7. Final Predictions on Test Set
Code for the equivalent section in your report, together with in-line documentation of
that code.
Note:
• Your notebook need only contain brief in-line documentation, while the PDF should con-
tain a more detailed description.
• You will be assessed primarily on the contents of your PDF report. The notebook is
required so that we can check that your results are replicable.
• Keep in mind that your notebook should be written in such a way that we can modify
the location of the data and then step through your notebook to obtain the same results
as you have submitted.
Page 6
Marking Guidelines
All reports will be marked against the marking rubric, which is available online via the module’s
Moodle page under the ‘Group Assessment’ link.
The mark weighting for each section is as follows:
• Methodology (15%)
How well is the methodology described? How appropriate is it to the task at hand? Have
you done more than just apply a classifier to the training data?
• Evaluation Strategy (15%)
Has a suitable evaluation strategy been used so as to avoid any possible bias? If your
methodology contains multiple parameters, how have the final parameter values been
chosen? Have you used any form of cross validation?
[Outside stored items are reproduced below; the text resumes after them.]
Lemma keyed_NoDup d : keyed d -> NoDup (map f (values d)).
Proof.
  intros [Hok Hk]. enough (map f (values d) = keys d) as -> by done. unfold values, keys. change (map f ((items d).*2)) with (f <$> (items d).*2).
  rewrite <- list_fmap_compose. apply list_fmap_ext. intros i [k v] Hi. apply (Hk k v), assoc_get_elem; [done|].
  by apply list_elem_of_lookup_2 in Hi.
Qed.

(** The values of a dictionary built from distinct records are those records. *)
Lemma keyed_by_values l v : NoDup (map f l) -> v ∈ values (dict_by f l) <-> v ∈ l.
Proof.
  intros Hnd. rewrite keyed_values by apply keyed_by. split; [by intros [? _]%dict_by_lookup|]. by apply dict_by_NoDup.
Qed.
End keyed.

Lemma NoDup_sort_map {A} (leb : A -> A -> bool) (f : A -> string) l : NoDup (map f l) -> NoDup (map f (sort_by leb l)).
Proof. intros Hl. change (NoDup (f <$> sort_by leb l)). by rewrite sort_by_perm. Qed.

Lemma two_in_dedup {A} `{EqDecision A} (l : list A) x y : x ∈ l -> y ∈ l -> x <> y -> 2 <= length (dedup l).
Proof.
  rewrite <- !(dedup_elem l). intros Hx Hy Hne. destruct (dedup l) as [|a [|b r]]; [by apply elem_of_nil in Hx| |simpl; lia].
  apply list_elem_of_singleton in Hx, Hy. congruence.
Qed.

Lemma prior_keyed {A} (id : A -> string) field prior : keyed id (prior_items id field prior).
Proof. destruct prior; [apply keyed_by|apply keyed_empty]. Qed.

Section facts.
Context `{Builtins} `{JsonLoads}.

(** ** Evidence *)

(** What is recorded of evidence that was found valid. *)
Definition genuine (e : EvidenceRecord) : Prop :=
  er_validation_status e = "VALID" /\ er_excerpt_hash e = "sha256:" +:+ sha256_hex (er_excerpt e).

Lemma validate_source_hash item authorities a :
  validate_source item authorities = Ok a -> ce_excerpt_hash item = "sha256:" +:+ sha256_hex (ce_excerpt item).
Proof. unfold validate_source. destruct (String.eqb_spec ("sha256:" +:+ sha256_hex (ce_excerpt item)) (ce_excerpt_hash item)); done. Qed.

Lemma collect_evidence_grows sig authorities its d d' valid invalid :
  collect_evidence sig authorities its d = (d', valid, invalid) ->
  (forall k, is_Some (d !! k) -> is_Some (d' !! k)) /\ (forall k, k ∈ valid -> is_Some (d' !! k)).
Proof.
  revert d d' valid invalid. induction its as [|item its IH]; intros d d' valid invalid; cbn [collect_evidence].
  { intros [= <- <- <-]. split; [done|]. by intros k ?%elem_of_nil. }
  destruct (validate_source _ _) as [a|]; destruct (collect_evidence _ _ its _) as [[d1 v1] i1] eqn:E; intros [= <- <- <-];
    destruct (IH _ _ _ _ E) as [G1 G2]; [|done]. split.
  - intros k Hk. apply G1. by apply dict_insert_is_Some.
  - intros k [->|Hk]%elem_of_cons; [|by apply G2]. apply G1. rewrite dict_lookup_insert_eq. eauto.
Qed.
• Presentation of Results (15%)
Have you presented results on the training data? Are the results presented appropriate
and displayed in an easy to interpret manner? Do they reveal any extra insights about
how your model performs?
• Interest of Approach (40%)
How interesting and novel is your approach (regardless of predictive accuracy)? Have you
transformed the training data in an interesting way? Have you done something that is
beyond simply using a standard classifier on the training data?
• Format, structure, referencing, and clarity of writing/code (15%)
Is your final notebook well laid out and does the write-up follow a clear structure? Have
you included any references to show background research/reading? Is your writing free
from spelling, punctuation, and grammatical errors and is your code well commented?
For a more detailed breakdown of what constitutes a good (and bad) mark for each
of these sections please refer to the marking rubric.
Page 7